-- ENTRIES SUPPLIED follows --
(** * The two sides never disagree *)

Section RuntimeFacts.
Context {R : Type} `{Laws : LiburingLaws R, !LiburingProgress R} {Co : Type}.
Context (body : Co -> list (command Co) * suspending Co) (new_token : gset Z -> Z) (me thread : nat).
Hypothesis new_token_fresh : forall X, (new_token X ∉ X) /\ dispatched (new_token X) = true.
Implicit Types (s : runtime R Co) (i : system R) (ts : list Co).
Local Notation all_entries i := (entries (uc i)).

(** What the steps of the io_uring side do to the entries. *)
Definition same_but_entries (i i' : system R) : Prop :=
  completed i' = completed i /\ posted i' = posted i /\ IoUring.handled i' = IoUring.handled i.

Lemma fire_spec k i : exists i' e, act (Fire k) i = Some i' /\ all_entries i' = all_entries i ++ [e] /\ dispatched (s_data e) = false /\
  same_but_entries i i' /\ live i' = live i.
Proof.
  destruct (run_call_spec k (uc i)) as (n & c & e & (n0 & E & _) & (_ & He & _) & _ & Hd). cbn [act]. rewrite E.
  eexists _, e. split; [reflexivity|]. by rewrite Hd.
Qed.
Lemma await_spec q f token i : (token ∉ live i) -> dispatched token = true ->
  exists i' e, act (Await q f token) i = Some i' /\ all_entries i' = all_entries i ++ [e] /\
    s_request e = Some q /\ s_flags e = f /\ s_data e = token /\ same_but_entries i i' /\ live i' = {[token]} ∪ live i.
Proof.
  intros Hf Ht. destruct (run_call_spec (Plain q f) (uc i)) as (n & c & e & (n0 & E & Hn) & Hl & [Hq Hfl] & _).
  cbn [act run_call] in *. rewrite decide_True, E by done. cbn [mbind option_bind fst snd]. rewrite (Hn q f eq_refl).
  apply (write_last _ _ _ _ _ (with_data token)) in Hl as (_ & He & _). eexists _, _. split; [reflexivity|]. split; [exact He|]. done.
Qed.
Lemma submit_spec i : exists i', act Submit i = Some i' /\ all_entries i' = all_entries i /\ same_but_entries i i' /\ live i' = live i.
Proof. eexists. split; [reflexivity|]. cbn. by rewrite entries_submit. Qed.
Lemma handle_spec i data : posted i !! IoUring.handled i = Some data -> (dispatched data = true -> data ∈ live i) ->
  exists i', act Handle i = Some i' /\ uc i' = uc i /\ completed i' = completed i /\ posted i' = posted i /\ IoUring.handled i' = S (IoUring.handled i) /\
    live i' = if dispatched data then live i ∖ {[data]} else live i.
Proof. intros Hp Hl. cbn [act]. rewrite Hp. destruct (dispatched data); [rewrite decide_True by auto|]; by eexists. Qed.

(** ** The invariant *)

Definition running s (c : coroutine Co) (now : Co) : Prop := exists reqs, direct body (started c) (received c) = Some (reqs, now) /\
  Forall2 (asks s) (slots_of c) reqs /\
  forall j t, received c !! j = Some t -> exists n, slots_of c !! j = Some n /\ answered s n t.
Definition parked s (id : nat) (c : coroutine Co) : Prop := exists reqs now, direct body (started c) (received c) = Some (reqs, now) /\
  Forall2 (asks s) (slots_of c) (reqs ++ waiting_for body now) /\
  (forall j t, received c !! j = Some t -> exists n, slots_of c !! j = Some n /\ answered s n t) /\
  forall q f k, (body now).2 = Awaits q f k -> exists token, suspended s !! token = Some (id, k).

(** Entry [n] carries the token and its completion has not been handled. *)
Definition carries s (n : nat) (token : Z) : Prop :=
  (exists e, all_entries (io s) !! n = Some e /\ s_data e = token) /\ dispatched token = true /\
  n ∉ take (IoUring.handled (io s)) (finished_order s).

(** [run]: the coroutine that runs at the moment, and where it is; [ts]: the
    tasks that [do_todo_list] has still to start. *)
Record rinv (run : option (nat * Co)) ts s : Prop := {
  r_loop : linv me ts (the_loop s);
  r_executed : executed (the_loop s) = started <$> coroutines s;
  r_results : length (results s) = length (posted (io s)) /\ length (finished_order s) = length (posted (io s));
  r_handled : (IoUring.handled (io s) <= length (posted (io s)))%nat;
  r_posted : forall h n, finished_order s !! h = Some n ->
    n ∈ completed (io s) /\ exists e, all_entries (io s) !! n = Some e /\ posted (io s) !! h = Some (s_data e);
  r_once : NoDup (finished_order s);
  r_live : live (io s) = dom (suspended s);
  r_coroutines : forall id c, coroutines s !! id = Some c ->
    match run with Some (id', now) => if decide (id = id') then running s c now else parked s id c | None => parked s id c end;
  r_frames : forall token id k, suspended s !! token = Some (id, k) -> id ∉ (fst <$> option_list run) /\
    exists c reqs now q f n, coroutines s !! id = Some c /\ direct body (started c) (received c) = Some (reqs, now) /\
      (body now).2 = Awaits q f k /\ last (slots_of c) = Some n /\ carries s n token;
  r_tokens : forall n token, carries s n token ->
    exists id k c, suspended s !! token = Some (id, k) /\ coroutines s !! id = Some c /\ last (slots_of c) = Some n;
  r_slots : NoDup (concat (slots_of <$> coroutines s));
  r_slots_lt : forall n, n ∈ concat (slots_of <$> coroutines s) -> (n < length (all_entries (io s)))%nat
}.

Lemma asks_mono s s' n qf : all_entries (io s) `prefix_of` all_entries (io s') -> asks s n qf -> asks s' n qf.
Proof. intros Hp (e & He & H1). exists e. split; [by eapply prefix_lookup_Some | done]. Qed.
Lemma answered_mono s s' n t : finished_order s `prefix_of` finished_order s' -> results s `prefix_of` results s' -> answered s n t -> answered s' n t.
Proof. intros H1 H2 (h & Ho & Hr). exists h. split; by eapply prefix_lookup_Some. Qed.
Definition grows s s' : Prop := all_entries (io s) `prefix_of` all_entries (io s') /\
  finished_order s `prefix_of` finished_order s' /\ results s `prefix_of` results s'.
Lemma running_mono s s' c now : grows s s' -> running s c now -> running s' c now.
Proof.
  intros (H1 & H2 & H3) (reqs & Hd & Ha & Hr). exists reqs. split_and!; [done | by eapply Forall2_impl; [|intros; by eapply asks_mono] |].
  intros j t Hj. destruct (Hr j t Hj) as (n & Hn & Ht). exists n. split; [done | by eapply answered_mono].
Qed.
Lemma parked_mono s s' id c : grows s s' -> (forall token k, suspended s !! token = Some (id, k) -> exists token', suspended s' !! token' = Some (id, k)) ->
  parked s id c -> parked s' id c.
Proof.
  intros (H1 & H2 & H3) Hs (reqs & now & Hd & Ha & Hr & Hw). exists reqs, now.
  split_and!; [done | by eapply Forall2_impl; [|intros; by eapply asks_mono] | |].
  - intros j t Hj. destruct (Hr j t Hj) as (n & Hn & Ht). exists n. split; [done | by eapply answered_mono].
  - intros q f k Hb. destruct (Hw q f k Hb) as [token Ht]. by eapply Hs.
Qed.

(** Changes that leave the coroutines alone: entries without a token, and the
    loop side. *)
Lemma lookup_snoc_cases {A} (l l' : list A) n x : (l ++ l') !! n = Some x -> l !! n = Some x \/ x ∈ l'.
Proof. rewrite lookup_app_Some. intros [Hx|[_ Hx]]; [by left | right; by eapply list_elem_of_lookup_2]. Qed.
Lemma carries_grow s i l n token : all_entries i = all_entries (io s) ++ l -> Forall (fun e => dispatched (s_data e) = false) l ->
  IoUring.handled i = IoUring.handled (io s) -> carries (with_io i s) n token <-> carries s n token.
Proof.
  intros He Hl Hh. unfold carries. cbn. rewrite He, Hh. split; intros ((e & Hn & Ht) & Hd & Hf).
  - split; [|done]. apply lookup_snoc_cases in Hn as [Hn|Hin]; [by exists e|]. rewrite Forall_forall in Hl. specialize (Hl e Hin). congruence.
  - split; [|done]. exists e. split; [by apply lookup_app_l_Some | done].
Qed.
Lemma rinv_io run ts s i l : rinv run ts s -> all_entries i = all_entries (io s) ++ l -> Forall (fun e => dispatched (s_data e) = false) l ->
  same_but_entries (io s) i -> live i = live (io s) -> rinv run ts (with_io i s).
Proof.
  intros [H1 H2 H3 H3' H4 H5 H6 H7 H8 H9 H10 H11] He Hl (Hc & Hp & Hh) Hv.
  assert (Hg : grows s (with_io i s)) by (split_and!; cbn; rewrite ?He; [by apply prefix_app_r | done..]).
  split; cbn; rewrite ?Hp, ?Hv, ?Hc, ?Hh; try done.
  - intros h n Hn. destruct (H4 h n Hn) as (Hin & e & Hen & Hpe). split; [done|]. exists e. rewrite He. split; [by apply lookup_app_l_Some | done].
  - intros id c Hid. specialize (H7 id c Hid). destruct run as [[id' now]|]; [case_decide|]; first [by eapply running_mono | by eapply parked_mono; eauto].
  - intros token id k Ht. destruct (H8 token id k Ht) as (Hne & c & reqs & now & q & f & n & Hid & Hd & Hb & Hla & Hca). split; [done|].
    exists c, reqs, now, q, f, n. split_and!; try done. by eapply carries_grow.
  - intros n token Hca. apply (carries_grow s i l n token He Hl Hh) in Hca. by apply H9.
  - intros n Hn. rewrite He, length_app. specialize (H11 n Hn). lia.
Qed.
Lemma rinv_loop run ts ts' s l : rinv run ts s -> linv me ts' l -> executed l = executed (the_loop s) -> rinv run ts' (with_loop l s).
Proof. intros [H1 H2 H3 H3' H4 H5 H6 H7 H8 H9 H10 H11] Hl He. split; try done. cbn. congruence. Qed.
Lemma rinv_phase run ts s p : rinv run ts s -> rinv run ts (with_phase p s).
Proof. by intros []. Qed.

(** ** Running a coroutine *)

(** What resuming coroutines leaves alone. *)
Definition keeps s s' : Prop := at_ s' = at_ s /\ posted (io s') = posted (io s) /\ IoUring.handled (io s') = IoUring.handled (io s) /\
  local (the_loop s) (the_loop s').
#[local] Instance keeps_pre : PreOrder keeps.
Proof.
  split; [by intros s|]. intros s1 s2 s3 (A1 & A2 & A3 & A4) (B1 & B2 & B3 & B4).
  split_and!; [congruence.. | by transitivity (the_loop s2)].
Qed.

Lemma run_command_ok run ts s x : rinv run ts s -> loop_thread (the_loop s) = Some thread ->
  exists s', run_command me thread x s = Some s' /\ rinv run ts s' /\ keeps s s' /\ coroutines s' = coroutines s /\
    executed (the_loop s') = executed (the_loop s).
Proof.
  intros Hi Ht. pose proof (r_loop _ _ _ Hi) as Hl. destruct x as [k|t|]; cbn [run_command].
  - destruct (fire_spec k (io s)) as (i & e & E & He & Hd & (Hc & Hp & Hh) & Hv). rewrite E. eexists. split; [reflexivity|].
    split_and!; try done. by eapply rinv_io with (l := [e]); [..|split_and!|]; auto.
  - eexists. split; [reflexivity|]. destruct (burst_step_ok me ts thread (CallSchedule t) _ Hl Ht) as (l & [= <-] & A1 & A2 & A3 & _).
    split_and!; try done. by eapply rinv_loop.
  - destruct (burst_step_ok me ts thread CallStop _ Hl Ht) as (l & E & A1 & A2 & A3 & _). cbn in E. rewrite E.
    eexists. split; [reflexivity|]. split_and!; try done. by eapply rinv_loop.
Qed.
Lemma run_commands_ok run ts xs : forall s, rinv run ts s -> loop_thread (the_loop s) = Some thread ->
  exists s', run_commands me thread xs s = Some s' /\ rinv run ts s' /\ keeps s s' /\ coroutines s' = coroutines s /\
    executed (the_loop s') = executed (the_loop s).
Proof.
  induction xs as [|x xs IH]; intros s Hi Ht; [by exists s|]. destruct (run_command_ok run ts s x Hi Ht) as (s1 & E & A1 & A2 & A3 & A4).
  destruct (IH s1 A1) as (s' & E' & B1 & B2 & B3 & B4); [by rewrite (proj1 (proj2 (proj2 (proj2 A2))))|].
  exists s'. cbn [run_commands]. rewrite E. split_and!; [exact E' | done | by transitivity s1 | congruence..].
Qed.

Lemma alter_fmap_same {A B} (f : A -> B) (g : A -> A) k (l : list A) : (forall x, f (g x) = f x) -> f <$> alter g k l = f <$> l.
Proof. intros Hf. revert k. induction l as [|x l IH]; intros [|k]; cbn; [done..| by rewrite Hf |]. f_equal. apply IH. Qed.
Lemma lookup_alter_cases {A} (f : A -> A) k (l : list A) j y : alter f k l !! j = Some y ->
  (j = k /\ exists x, l !! k = Some x /\ y = f x) \/ (j <> k /\ l !! j = Some y).
Proof.
  destruct (decide (j = k)) as [->|Hne]; [rewrite list_lookup_alter_eq | rewrite list_lookup_alter_ne by done; by right].
  intros (x & Hx & ->)%fmap_Some. left. eauto.
Qed.
Lemma add_slot_concat n id (cs : list (coroutine Co)) c : cs !! id = Some c ->
  concat (slots_of <$> alter (add_slot n) id cs) ≡ₚ n :: concat (slots_of <$> cs).
Proof.
  revert id. induction cs as [|x cs IH]; intros [|id] Hc; cbn in Hc |- *; [done..| |].
  - rewrite <- app_assoc. symmetry. apply Permutation_middle.
  - unfold alter in IH. rewrite (IH id Hc). symmetry. apply Permutation_middle.
Qed.
Lemma entry_bound run ts s h n : rinv run ts s -> finished_order s !! h = Some n -> (n < length (all_entries (io s)))%nat.
Proof. intros Hi Hh. destruct (r_posted _ _ _ Hi h n Hh) as (_ & e & He & _). by eapply lookup_lt_Some. Qed.

(** A new entry with a token. *)
Lemma carries_new s s' e n token : all_entries (io s') = all_entries (io s) ++ [e] -> finished_order s' = finished_order s ->
  IoUring.handled (io s') = IoUring.handled (io s) -> (length (all_entries (io s)) ∉ take (IoUring.handled (io s)) (finished_order s)) ->
  carries s' n token <-> carries s n token \/ (n = length (all_entries (io s)) /\ s_data e = token /\ dispatched token = true).
Proof.
  intros He Ho Hh Hnew. unfold carries. rewrite He, Ho, Hh. split.
  - intros ((e' & Hn & Ht) & Hd & Hf). apply lookup_app_Some in Hn as [Hn|[Hge Hn]]; [left; by eauto|].
    apply list_lookup_singleton_Some in Hn as [Hn <-]. right. split; [lia | done].
  - intros [((e' & Hn & Ht) & Hd & Hf)|(-> & Ht & Hd)].
    + split; [|done]. exists e'. split; [by apply lookup_app_l_Some | done].
    + split; [|done]. exists e. split; [by apply list_lookup_middle | done].
Qed.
-- ENTRIES SUPPLIED concluded --
WORK REQUEST: Emit an exact copy of the lines spanning the start of the records to the line containing "i' = IoUring.handled i.", inclusive, and no other output.

RESULT FOR THIS TASK:
(** * The two sides never disagree *)

Section RuntimeFacts.
Context {R : Type} `{Laws : LiburingLaws R, !LiburingProgress R} {Co : Type}.
Context (body : Co -> list (command Co) * suspending Co) (new_token : gset Z -> Z) (me thread : nat).
Hypothesis new_token_fresh : forall X, (new_token X ∉ X) /\ dispatched (new_token X) = true.
Implicit Types (s : runtime R Co) (i : system R) (ts : list Co).
Local Notation all_entries i := (entries (uc i)).

(** What the steps of the io_uring side do to the entries. *)
Definition same_but_entries (i i' : system R) : Prop :=
  completed i' = completed i /\ posted i' = posted i /\ IoUring.handled i' = IoUring.handled i.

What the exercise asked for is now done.